According to foreign media reports, according to foreign media reports, NASA's "awareness number" has successfully traveled to Mars, but it will take some time to start a scientific verification mission. Insight arrived in Mars on the afternoon of November 26th in the United States in the east and flatly dropped Elysium Plain. After a few months, the unloading machine will carry out a detailed inspection of the interior of Mars.
The picture shows the concept map of art. Insight will use a robot arm to place a shield on a seismometer to isolate wind and temperature effects. Insights hit Mars on the afternoon of November 26, US time.
Before that, Insights will expand and eliminate two of the most important tools – a set of heat flow meters and ultra sensitive seismographs. The instrument should be placed on the surface of Mars with a glimpse of a robot arm. This has never been the case with previous Mars platforms, so the Insight team wanted to make this step even.
So, in the coming weeks, researchers will carefully analyze where they have gained insights and determine the optimal placement area. They then practice placement with a beta starter at the NASA Reaction Engine Laboratory. According to project fundraiser Elizabeth Barrett, researchers will conduct a "ground-up project" on a test bed to simulate the real environment in which the insight is in Mars.
Baret equated this placement mission to a "duck catch game".
"The placement of the instrument takes longer than a luxurious doll – you have to stop a couple of times, make sure it is held up, lift your arm and then make sure the instrument is firmly grounded. Open your arm."
In fact, the Insights robot must repeat this operation three times because it also places a seismic protective cover to prevent wind and temperature disturbance in data collection and analysis.
Barrett said that these deployment tasks should take between two and three months. It will take months later to gain insight into the active pursuit of scientific research. This time the heat flow meter sits 5 meters below ground and calibrates the heat flow meter and the seismometer.
When it is activated, the seismograph will begin to detect the "Mars earthquake" signal caused by Mars' internal vibration and the effects of meteorites. At the same time, the heat flow meter measures the heat flux at different depths. The Insight team wanted to know more about Mars's kernel by measuring a small pound rotation axis, which is obtained by pinpointing the state of insights.
These observations will help us better understand Mars's internal structure and composition, and this information will help us understand the formation and development of rocky planets.

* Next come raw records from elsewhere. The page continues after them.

(** [forceClose()] called twice stops the program: neither it nor [handleClose] moves
    the state past [kDisconnecting], so the second queued [forceCloseInLoop] closes the
    connection again before [connectDestroyed] has run, and the server's
    [assert(n == 1)] fails on a connection that has left its map. *)
Theorem TcpConnection_forceClose_twice s :
  creachable s -> state_ s = kConnected ∨ state_ s = kDisconnecting -> functors s = [] ->
  mapM_ do_op [OCall true CForceClose; OCall true CForceClose; ONext; ONext] s = Fault AssertFail.
Proof.
  intros Hr Hs Hf. pose proof (reachable_life s Hr) as [_ Hd _ _ _].
  assert (in_map s = true) as Him.
  { unfold destroys in Hd. rewrite Hf in Hd. destruct (in_map s); [done|]. by destruct Hs as [X|X]; rewrite X in Hd. }
  destruct s as [st ch ib ob wc hc hw im fu ac wr ws sh ev]. simpl in *. subst fu im.
  by destruct Hs as [-> | ->].
Qed.
End connection.

(** * Witnesses *)

(** A kernel that takes at most three bytes at a time, and a user who greets, echoes and
    does nothing else. *)
Definition write3 (n : nat) (d : list byte) : Z + Z := inr (Z.min 3 (zlen d)).
Definition hello : list byte := [x68; x65; x6c; x6c; x6f].
Definition greet (b : bool) : list Call := if b then [CSend hello] else [].
Definition echo (m : list byte) : Z * list Call := (zlen m, [CSend m]).

Lemma write3_bounded n d k : write3 n d = inr k -> 0 <= k <= zlen d.
Proof. intros [= <-]. lia. Qed.

Abbreviation sample_op := (do_op write3 greet echo [] (λ _, []) (removeConnection true)).
Abbreviation sample_reachable := (creachable write3 greet echo [] (λ _, [])).

Definition sample_run (ops : list Op) : res (unit * TcpConnection) :=
  match configured 7 0 true (Some 2) with Ok s => mapM_ sample_op ops s | Fault f => Fault f end.

Lemma mapM_steps ops s s' : mapM_ sample_op ops s = Ok (tt, s') -> rtc (cstep write3 greet echo [] (λ _, [])) s s'.
Proof.
  revert s. induction ops as [|o ops IH]; intros s E; simpl in E; [injection E as <-; apply rtc_refl|].
  apply bind_inv in E as ([] & s1 & E1 & E). apply rtc_l with s1; [by exists o|by apply IH].
Qed.

Lemma sample_run_reachable ops :
  is_ok (sample_run ops) = true -> ∃ s, sample_run ops = Ok (tt, s) ∧ sample_reachable s.
Proof.
  destruct (sample_run ops) as [[[] s]|f] eqn:E; [intros _; exists s|done]. split; [done|].
  unfold sample_run in E. destruct (configured 7 0 true (Some 2)) as [s0|] eqn:E0; [|done].
  exists 7, 0, true, (Some 2), s0. split; [done|]. by eapply mapM_steps.
Qed.
(* ===== verification/TcpPair.v ===== *)
(** Two connections that talk to each other: what one user sends is what the other retrieves.
    The network between them is what has been written and not yet read. *)
From S2P Require Import Prelude Buffer Channel TcpConnection TcpProps.
Open Scope list_scope.

Abbreviation input s := (content (inputBuffer_ s)).

(** The memory there is for a read. *)
Definition input_ok (s : TcpConnection) : Prop :=
  wf (inputBuffer_ s) ∧ kCheapPrepend <= zlen (buffer_ (inputBuffer_ s)).
Definition room (s : TcpConnection) : Prop := zlen (buffer_ (inputBuffer_ s)) + extrabuf_size <= max_size.

Section connection.
Context (write : nat -> list byte -> Z + Z).
Context (onConnection : bool -> list Call) (onMessage : list byte -> Z * list Call).
Context (onWriteComplete : list Call) (onHighWaterMark : Z -> list Call).

Abbreviation close := (removeConnection true).
Abbreviation do_op := (do_op write onConnection onMessage onWriteComplete onHighWaterMark close).

(** * What is written stays written *)

Definition wrote : relation TcpConnection := λ s s', written s `prefix_of` written s'.

#[export] Instance wrote_PreOrder : PreOrder wrote.
Proof. unfold wrote. split; [by intros s|intros x y z; by etrans]. Qed.

Ltac wrote_steps := repeat mono_step; try (intros; unfold wrote; simpl; first [done | by apply prefix_app_r]).

Lemma sendInLoop_wrote m : mono wrote (sendInLoop write m).
Proof. unfold sendInLoop, sys_write, on_output, on_channel, queueInLoop. wrote_steps. Qed.

Lemma call_wrote inLoop c : mono wrote (call write inLoop c).
Proof.
  destruct c; simpl; unfold send, shutdown, shutdownInLoop, forceClose, queueInLoop; wrote_steps.
  apply sendInLoop_wrote.
Qed.

Lemma handleClose_wrote : mono wrote (handleClose close).
Proof. unfold handleClose, removeConnection, removeConnectionInLoop, on_channel, queueInLoop. wrote_steps. Qed.

Lemma tell_wrote e cs : mono wrote (tell write e cs).
Proof. unfold tell. wrote_steps. apply call_wrote. Qed.

Lemma run_functor_wrote f : mono wrote (run_functor write onConnection onWriteComplete onHighWaterMark close f).
Proof.
  destruct f; simpl; unfold shutdownInLoop, forceCloseInLoop, removeConnectionInLoop, queueInLoop, connectDestroyed, on_channel, channel_remove; wrote_steps;
    first [apply sendInLoop_wrote | apply handleClose_wrote | apply tell_wrote].
Qed.

Lemma run_callback_wrote readv cb : mono wrote (run_callback write onMessage close readv cb).
Proof.
  destruct cb; simpl; unfold handleError; [apply handleClose_wrote|wrote_steps| |].
  - unfold handleRead, handleError. apply mono_bind; [apply _|wrote_steps|intros s].
    destruct (readFd _ _ _) as [[[n e] b]|]; [|apply mono_fail]. wrote_steps; [apply call_wrote|apply handleClose_wrote].
  - unfold handleWrite, sys_write, on_output, on_channel, queueInLoop, shutdownInLoop. wrote_steps.
Qed.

Insight has sent back a small amount of information, including a photo of the dusty environment. This is the first Insight from Mars photo, which is a good guarantee for future data collection. Baret and team members said: "The area seems relatively flat, with plenty of sand, large cliffs or other obstacles that affect placement."
"We believe that this photo can help us determine the difficulty of placing an instrument," said Barrett. "I'm very glad to see that it's not hard to place an instrument here, I hope it is."
The English name "InSight" is the abbreviation "Internal exploratory work using seismic exploration, geodesy and heat engineering", which means "internal detection using earthquakes, geodesy and heat flow". Mars's surface mission plan will continue Mars (about two Earth years). Team members insist that Insight should cover so long enough to obtain sufficient data to meet the main mission objectives.